We’re excited to announce the general availability of Databricks Runtime 5.0. Included in this release is Spark 2.4. This release offers substantial performance increases within key areas of the platform. Benchmarking workloads have shown a 16% improvement in total execution time and Databricks Delta benefits from substantial improvements to metadata caching, improving query latency by 30%. Beyond these powerful performance improvements we’ve packed this release with many new features and improvements. I’ll highlight some of these now.
Enhanced Writes with MERGE, DELETE and UPDATE for Databricks Delta
With Databricks Runtime 5.0 we’ve improved the usage for MERGE commands:
- Scalable MERGE command with Databricks Delta: There is no longer a limit on the number of inserts and updates that can be performed with a merge. We’ve eliminated any previous limits allowing merge scalability to billions of rows.
You can also now use MERGE for SCD Type 1 and Type 2 queries. SCD Type 2 queries track historical data by creating multiple records for a given natural key in the dimensional tables. A typical use case that Databricks Delta now supports might look like: Given a table with a list of customers and their current address, SCD Type 2 queries allow you to update a customer’s current address and maintain the record for their previous address along with the active date range in one query. For further information on MERGE, and these new features see consult the documentation.
- Subqueries are now supported in the WHERE clause for DELETE and UPDATE Commands. Any subquery you would normally put in a WHERE clause for DELETE and UPDATE are now supported in Databricks Delta, such as the following examples:
-- Example 1 DELETE FROM all_events WHERE session_time < (SELECT Min(session_time) FROM good_events) -- Example 2 DELETE FROM orders AS t1 WHERE EXISTS (SELECT oid FROM returned_orders WHERE t1.oid = oid) -- Example 3 DELETE FROM events WHERE category NOT IN (SELECT category FROM events2 WHERE date > '2001-01-01')
For further information on UPDATE and DELETE commands, please refer to the Databricks Delta Documentation.
Improved reads using OPTIMIZE command with Databricks Delta
In addition to the new features in this release we’ve invested heavily in improvements for Databricks Delta, including work to improve performance and stability for the OPTIMIZE command:
- The OPTIMIZE command now commits batches as soon as possible, where in previous releases this was performed at the end. This improves optimize time and performance.
- We reduced the default number of threads OPTIMIZE runs in parallel. This dramatically improves optimize performance for large tables.
- Databricks Runtime 5.0 speeds up OPTIMIZE writes by avoiding unnecessarily sorting the data when writing a to a partitioned table.
- Beginning with Databricks Runtime 5.0, OPTIMIZE ZORDER is now incremental, eliminating the need for rewriting data files that were previously Z-Ordered by the same column(s).
We’ve improved the isolation level for Databricks Delta queries. Any query with multiple references to a single Databricks Delta table (self-joins etc) will read from the same snapshot even if there are concurrent updates to the table.

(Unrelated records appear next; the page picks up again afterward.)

(* ===== verification/Sim.v ===== *)
(** * A concrete environment

    One instance of the interfaces of World.v, for running the definitions on concrete
    inputs and for showing that the laws the theorems assume can hold: a cluster with one
    connection and its Secrets, an HTTP transport that plays back a list of answers, a clock
    that ticks, maps visited in key order, and an API server that accepts every write.
    The helpers of apimachinery and controller-runtime do what their documentation says. *)

From Stdlib Require Import ZArith Lia.
From stdpp Require Import base gmap strings list.
From S2P Require Import Prelude Json JsonText GoError ApiTypes World.

Local Open Scope string_scope.
Local Open Scope list_scope.

(** ** Libraries *)

Definition sim_find (cs : list Condition) (t : string) : option Condition :=
  snd <$> list_find (λ c, cond_Type c = t) cs.

Fixpoint sim_set (cs : list Condition) (c : Condition) : list Condition :=
  match cs with
  | [] => [c]
  | d :: cs' => if decide (cond_Type d = cond_Type c) then c :: cs' else d :: sim_set cs' c
  end.

Definition sim_add (fs : list string) (f : string) : list string :=
  if decide (f ∈ fs) then fs else fs ++ [f].

Definition sim_controller (m : ObjectMeta) (s : Secret) : GoError + Secret :=
  inr (mkSecret (Secret_Meta s) (Secret_Data s)
    (Secret_OwnerReferences s ++ [mkOwnerReference (GetUID m) (Some true)])).

#[export] Instance Sim_KubeLib : KubeLib := {|
  FindStatusCondition := sim_find;
  SetStatusCondition := sim_set;
  ContainsFinalizer := λ fs f, bool_decide (f ∈ fs);
  AddFinalizer := sim_add;
  RemoveFinalizer := λ fs f, filter (λ g, g ≠ f) fs;
  SetControllerReference := sim_controller;
|}.

Lemma sim_find_cons (d : Condition) (cs : list Condition) (t : string) :
  sim_find (d :: cs) t = if decide (cond_Type d = t) then Some d else sim_find cs t.
Proof.
  unfold sim_find. simpl. case_decide; [done|].
  by destruct (list_find _ cs) as [[??]|].
Qed.

#[export] Instance Sim_KubeLibLaws : KubeLibLaws.
Proof.
  split; simpl.
  - intros cs c. induction cs as [|d cs IH]; simpl.
    + rewrite sim_find_cons. by rewrite decide_True.
    + case_decide; rewrite sim_find_cons; [by rewrite decide_True|by rewrite decide_False].
  - intros cs c t Hne. induction cs as [|d cs IH]; simpl.
    + rewrite sim_find_cons. by rewrite decide_False.
    + case_decide as Hd; rewrite !sim_find_cons; [|by rewrite IH].
      rewrite !decide_False; congruence.
  - intros fs f. apply bool_decide_eq_true.
  - intros fs f g. unfold sim_add. case_decide; set_solver.
  - intros fs f g. rewrite list_elem_of_filter. tauto.
  - intros m s s' [= <-]. simpl. set_solver.
Qed.

(** ** The cluster *)

Definition sim_meta (ns name version : string) : ObjectMeta :=
  mkObjectMeta name ns ("uid-" +:+ name) version 1 None [] ∅.

Definition sim_connection : KeycloakConnection :=
  mkKeycloakConnection (sim_meta "team" "kc" "7")
    (mkKeycloakConnectionSpec "https://kc.example" "kc-admin" None None None)
    (mkKeycloakConnectionStatus [] 0 "").

Definition sim_secrets : list Secret := [
  mkSecret (sim_meta "team" "kc-admin" "3") {["username" := "admin"; "password" := "s3cret"]} [];
  mkSecret (sim_meta "team" "foreign" "4") {["data" := "x"]} [];
  mkSecret (sim_meta "team" "app-secret" "5") {["clientSecret" := "old"]}
    [mkOwnerReference "uid-app" (Some true)]
].

(** The state: the clock and the answers still to be played back. *)
Record Sim := mkSim { sim_time : Z; sim_answers : list (string + HttpResponse) }.

Definition sim_http (s : Sim) : (string + HttpResponse) * Sim :=
  match sim_answers s with
  | [] => (inl "connection refused", s)
  | a :: l => (a, mkSim (sim_time s) l)
  end.

Definition sim_get_connection (ns name : string) : GoError + KeycloakConnection :=
  if decide (GetNamespace (Conn_Meta sim_connection) = ns ∧
             GetName (Conn_Meta sim_connection) = name)
  then inr sim_connection
  else inl (KubeError true ("keycloakconnection " +:+ q name +:+ " not found")).

Definition sim_get_secret (ns name : string) : GoError + Secret :=
  match list_find (λ x, GetNamespace (Secret_Meta x) = ns ∧ GetName (Secret_Meta x) = name)
          sim_secrets with
  | Some (_, x) => inr x
  | None => inl (KubeError true ("secrets " +:+ q name +:+ " not found"))
  end.

#[export] Instance Sim_Env : Env Sim := {|
  env_now := λ s, (sim_time s, mkSim (sim_time s + 1) (sim_answers s));
  env_range := λ A l s, (l, s);
  env_bad_url := λ _, None;
  env_http := λ _ s, sim_http s;
  env_get_connection := λ ns name s, (sim_get_connection ns name, s);
  env_get_secret := λ ns name s, (sim_get_secret ns name, s);
  env_create_secret := λ _ s, (None, s);
  env_update_secret := λ _ s, (None, s);
  env_update := λ S o s, ((None, o), s);
  env_patch := λ S o _ s, ((None, o), s);
  env_patch_status := λ S o _ s, ((None, o), s);
  env_patch_connection_status := λ _ _ s, (None, s);
|}.

Lemma sim_get_connection_Some (ns name : string) (c : KeycloakConnection) :
  sim_get_connection ns name = inr c →
  c = sim_connection ∧ GetNamespace (Conn_Meta c) = ns ∧ GetName (Conn_Meta c) = name.
Proof. unfold sim_get_connection. case_decide; naive_solver. Qed.

Lemma sim_get_secret_Some (ns name : string) (x : Secret) :
  sim_get_secret ns name = inr x →
  GetNamespace (Secret_Meta x) = ns ∧ GetName (Secret_Meta x) = name.
Proof.
  unfold sim_get_secret. destruct (list_find _ _) as [[i y]|] eqn:E; [|done].
  apply list_find_Some in E as (_ & Hy & _). naive_solver.
Qed.

#[export] Instance Sim_EnvLaws : EnvLaws Sim.
Proof.
  split; simpl; [done| |].
  - intros ns name s s' c [= E _]. by apply sim_get_connection_Some in E as [_ ?].
  - intros ns name s s' x [= E _]. by apply sim_get_secret_Some in E.
Qed.

(** Each object has one version. *)
#[export, program] Instance Sim_Versions : Versions Sim := {|
  connection_at _ _ _ := sim_connection;
  secret_at ns name _ :=
    match sim_get_secret ns name with
    | inr x => x
    | inl _ => mkSecret (sim_meta ns name "") ∅ []
    end;
|}.
Next Obligation. intros ns name s s' c [= E _]. by apply sim_get_connection_Some in E as [? _]. Qed.
Next Obligation. simpl. intros ns name s s' x [= E _]. by rewrite E. Qed.

(** A world at time 0, before anything happened, with the answers it will play back. *)
Definition sim_world (answers : list (string + HttpResponse)) : World Sim :=
  mkWorld (mkSim 0 answers) ∅ ∅ 0 [].

Definition ok (body : string) : string + HttpResponse := inr (mkHttpResponse 200 body).
Definition status (code : Z) : string + HttpResponse := inr (mkHttpResponse code "").
Definition ok_json (j : json) : string + HttpResponse := ok (marshal j).
Definition ok_token : string + HttpResponse :=
  ok_json (JObj {["access_token" := JStr "tok";
                  "expires_in" := JNum (default f64_zero (f64_of_Z 60))]}).

(** ** Sample resources *)

Definition sim_ref : KeycloakRef := mkKeycloakRef "kc".

(** A realm, with its policies. *)
Definition sim_realm (realm : string) (adoption deletion : option string) : RealmTypes.RealmSpec :=
  RealmTypes.mkRealmSpec
    sim_ref realm adoption deletion None None None None None None None None None None None None
    None None None None None None None None None None None None None None None None None None
    None None None None None None None None None ∅ None None None [] [] None None None None
    None None None None None None None None None None None None None None None [] None None
    None None None None None [] None [] None None None None None None None [] None [] None []
    [] None ∅ ∅ None.

Definition sim_client (id : string) (adoption deletion : option string)
    (output : option SecretKeySelector) : ClientTypes.ClientSpec :=
  ClientTypes.mkClientSpec
    sim_ref "acme" id adoption deletion None output None None None None None None None None
    None None None None None None None None None None None None None [] [] None None [] None
    None ∅ ∅.

Definition sim_scope (name : string) : ClientScopeTypes.ClientScopeSpec :=
  ClientScopeTypes.mkClientScopeSpec sim_ref "acme" name None None None None ∅ [] None None.

Definition sim_group (name : string) (adoption deletion : option string)
    (roles : option (list string)) : GroupTypes.GroupSpec :=
  GroupTypes.mkGroupSpec
    sim_ref "acme" name adoption deletion ∅ roles None.

(** An object of a kind, live or being deleted, with the given finalizers. *)
Definition sim_object {S} (kind name : string) (deleted : option Z) (finalizers : list string)
    (annotations : gmap string string) (spec : S) : ManagedObject S :=
  mkManagedObject kind (mkObjectMeta name "team" ("uid-" +:+ name) "9" 1 deleted finalizers annotations)
    spec (mkResourceStatus [] 0) "".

Lastly, we want to point out the improved query latency for small Databricks Delta tables (<2000 files) we’ve achieved by caching metadata on the Spark driver node.
For additional information on these improvements, refer to the release notes for Databricks Runtime 5.0.
Structured Streaming – New Features
We’ve upgraded the streaming source Kafka client to version 2.0.0, which is an important milestone. Databricks now supports kafka.isolation.level to read only committed records from Kafka topics that are written using a transactional producer.
We’ve also included the new Azure Blob Storage file notification based Streaming Source. Instead of listing to find new files for processing, this streaming source, can directly read file event notifications to find new files. This can significantly reduce listing costs for Structured Streaming queries on files in Azure Blob Storage.
To read more about the above new features and to see the full list of improvements included in Databricks Runtime 5.0, refer to the release notes in the following locations:
- Amazon Web Services: Databricks Runtime 5.0 release notes
- Microsoft Azure: Azure Databricks Runtime 5.0 release notes
We recommend all customers upgrade to Databricks Runtime 5.0 to take advantage of these new features and performance optimizations.